Square is also one of the best fintech stocks to invest in today. The company offers services that are relatively similar to Adyen. It offers solutions that allow companies to collect payments online and through its PoS business. The company also provides loans to companies through its Square Capital product. Most importantly, it helps people to send money through the Cash App product.
Square business has been growing, helping push its market cap to more than $83 billion. Its revenue, at the same time, has jumped to more than $5.88 billion. Analysts expect that the revenue will soar to more than $9.3 billion in 2021.
Investing in Square makes sense for several reasons. First, the firm is one of the leading players in cryptocurrencies. In the second quarter, Cash App processed Bitcoin transactions worth close to $900 billion. More so, recently, the firm announced that it bought Bitcoins worth $50 billion. Second, while its valuation is stretched, Square’s growth can help to sustain it. Finally, while Square is already a big company, it has a large total addressable market abroad.
Started in 1983, Intuit has grown to become one of the biggest fintech firms in the world with a market cap of more than $90 billion. The company offers solutions that help companies and individuals navigate their financial world. For companies, it offers accounting, human resource, and payroll products. QuickBooks is the best-known product in this.
For individuals, it provides money management solutions like Mint and tax products like TurboTax. More than 50 million Americans use its products to file their returns.
Intuit has grown both organically and through acquisitions. Some of its most prominent acquisitions are QuickBooks, Credit Karma, and Origami. At the same time, its revenue has grown from more than $4.6 billion in 2016 to more than $7.6 billion. In this period, its profit has grown from more than $979 million to more than $1.86 billion.
Some of the reasons for investing in Intuit are its sizable market share in its key industries, higher margins, and its dividend that is backed by an excellent payout ratio.
Mastercard is a well-known payment company that is valued at more than $343 billion. It has an annual revenue of more than $16 billion and a net income of more than $8 billion. Indeed, Mastercard has one of the biggest profit margins in the industry because of its business model. The company offers a backend technology that helps power most of the world transactions. Instead, it takes a small cut whenever a person makes a transaction using one of its cards.

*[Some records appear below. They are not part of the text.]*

(** The loop over [probeData.Streams]: the first stream whose type is
    ["audio"] is kept (Go 1.22 and later give each iteration its own
    [stream] variable, so the pointer taken stays on that stream); a
    ["video"] stream sets [hasVideo]. *)
Definition selectStep (st : option FFProbeStream.t * bool) (stream : FFProbeStream.t)
  : option FFProbeStream.t * bool :=
  let '(audioStream, hasVideo) := st in
  if String.eqb (FFProbeStream.CodecType stream) "audio" && isNil audioStream
  then (Some stream, hasVideo)
  else if String.eqb (FFProbeStream.CodecType stream) "video" then (audioStream, true)
  else (audioStream, hasVideo).

Definition selectStreams (streams : list FFProbeStream.t) : option FFProbeStream.t * bool :=
  fold_left selectStep streams (None, false).

(** [metadata[strings.ToLower(k)] = v] for each tag, in the order the [range]
    statement visits the tags. *)
Definition lowerTags (tags : gmap string string) : gmap string string :=
  fold_left (fun metadata kv => <[ToLower kv.1 := kv.2]> metadata) (rangeOrder tags) ∅.

(** [if _, ok := metadata[key]; !ok { info.Metadata[key] = value }]; the maps
    [metadata] and [info.Metadata] are one and the same map object. *)
Definition setDefault (key value : string) (metadata : gmap string string)
  : gmap string string :=
  match metadata !! key with
  | Some _ => metadata
  | None => <[key := value]> metadata
  end.

Definition defaultTitle (filePath : string) : string :=
  let baseName := GoFilepath.Base filePath in
  GoStrings.TrimSuffix baseName (GoFilepath.Ext baseName).

(** The bit rate reported: the format's, unless it is [0] and the stream's is
    positive. *)
Definition chooseBitRate (bitRate streamBitRate : Z) : Z :=
  if (bitRate =? 0) && (streamBitRate >? 0) then streamBitRate else bitRate.

Definition analyzeFileWithFFProbe (w : World) (filePath : string) : Result :=
  match statResult w with
  | inl err => failure ("ファイルが見つかりません: " +:+ err)
  | inr fileSize =>
    match probeRun w with
    | ExecFailed err => failure ("ffprobe実行エラー: " +:+ err)
    | BadJSON err => failure ("JSONパースエラー: " +:+ err)
    | Parsed probeData =>
      let '(audioStream, hasVideo) := selectStreams (Streams probeData) in
      match audioStream with
      | None => failure "音声ストリームが見つかりません"
      | Some audioStream =>
        let format := Format probeData in
        let duration := ParseFloat (FFProbeFormat.Duration format) in
        let bitRate := fst (GoStrconv.ParseInt (FFProbeFormat.BitRate format)) in
        let sampleRate := fst (GoStrconv.Atoi (FFProbeStream.SampleRate audioStream)) in
        let streamBitRate := fst (GoStrconv.ParseInt (FFProbeStream.BitRate audioStream)) in
        let bitRate := chooseBitRate bitRate streamBitRate in
        let metadata := lowerTags (FFProbeFormat.Tags format) in
        let metadata := setDefault "title" (defaultTitle filePath) metadata in
        let metadata := setDefault "artist" "Unknown Artist" metadata in
        let metadata := setDefault "album" "Unknown Album" metadata in
        success {|
          AudioInfo.FilePath := filePath;
          AudioInfo.FileSize := fileSize;
          AudioInfo.DurationSeconds := duration;
          AudioInfo.BitRate := bitRate;
          AudioInfo.SampleRate := sampleRate;
          AudioInfo.Channels := FFProbeStream.Channels audioStream;
          AudioInfo.CodecName := FFProbeStream.CodecName audioStream;
          AudioInfo.CodecLongName := FFProbeStream.CodecLongName audioStream;
          AudioInfo.FormatName := FFProbeFormat.FormatName format;
          AudioInfo.FormatLongName := FFProbeFormat.FormatLongName format;
          AudioInfo.HasVideo := hasVideo;
          AudioInfo.Metadata := metadata;
          AudioInfo.ProcessingTimeMs := elapsedMs w
        |}
      end
    end
  end.

End Analyze.

(** ** [processFiles]: the goroutines and what they share *)

(** Where a worker goroutine [go func(index int, filePath string) {...}(i, file)]
    stands. The deferred calls run last, in the reverse order of their
    [defer] statements: the receive from [semaphore], then [wg.Done()]. *)
Inductive WorkerPC : Type :=
| WBlocked                (* at the send [semaphore <- struct{}{}] *)
| WProbing                (* holds a permit, the call of [analyzeFileWithFFProbe] is running *)
| WReturned (r : Result)  (* the call returned [r]; at [results[index] = ...] *)
| WWritten                (* at [atomic.AddInt32(&processed, 1)] *)
| WCounted                (* at the deferred receive [<-semaphore] *)
| WReleased               (* at the deferred [wg.Done()] *)
| WDone.

(** A worker goroutine: the arguments it was started with, and its position. *)
Record Worker : Type := mkWorker {
  index : nat;
  filePath : string;
  pc : WorkerPC
}.

(** Where the body of [processFiles] stands. *)
Inductive MainPC : Type :=
| MLoop (i : nat)               (* in [for i, file := range files], before iteration [i] *)
| MWait                         (* at [wg.Wait()] *)
| MJoinProgress                 (* [progressDone] is closed; at [progressWg.Wait()] *)
| MReturned (out : list Result) (* returned [out] *)
| MPanicked.                    (* the program panicked *)

(** The progress goroutine, which is started only when [quiet] is false. *)
Inductive ProgressPC : Type := PAbsent | PRunning | PExited.

Inductive LogLine : Type :=
| LogClampWarning (requested cpuLimit : Z)
| LogFound (n : Z)
| LogProcessing (n maxConcurrency : Z)
| LogCompleted
| LogSucceeded (successCount : Z)
| LogFailed (failCount : Z).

While Mastercard is a relatively an old company, it is also in a growth phase. For example, in 2019, it acquired Plaid, a company that helps most fintech companies create products that link to bank accounts. Some of the companies that use its technology are Venmo, Betterment, Coinbase, and Acorns, among others. Mastercard has also partnered with Apple to launch its Apple Pay product. It has also partnered with Goldman Sachs to launch its Marcus cards.
Mastercard – together with Visa – have an impenetrable moat, have high margins, and have sweet dividends that are backed by an excellent payout ratio.
Fintech is a growing industry that is bound to change how people do business and conduct transactions. Therefore, we recommend that you allocate some of your portfolio to this industry. You can do this by buying companies individually or by using exchange traded funds. Among the most popular are ETFMG Prime Mobile Payments ETF (IPAY) and The Global X FinTech ETF (FINX).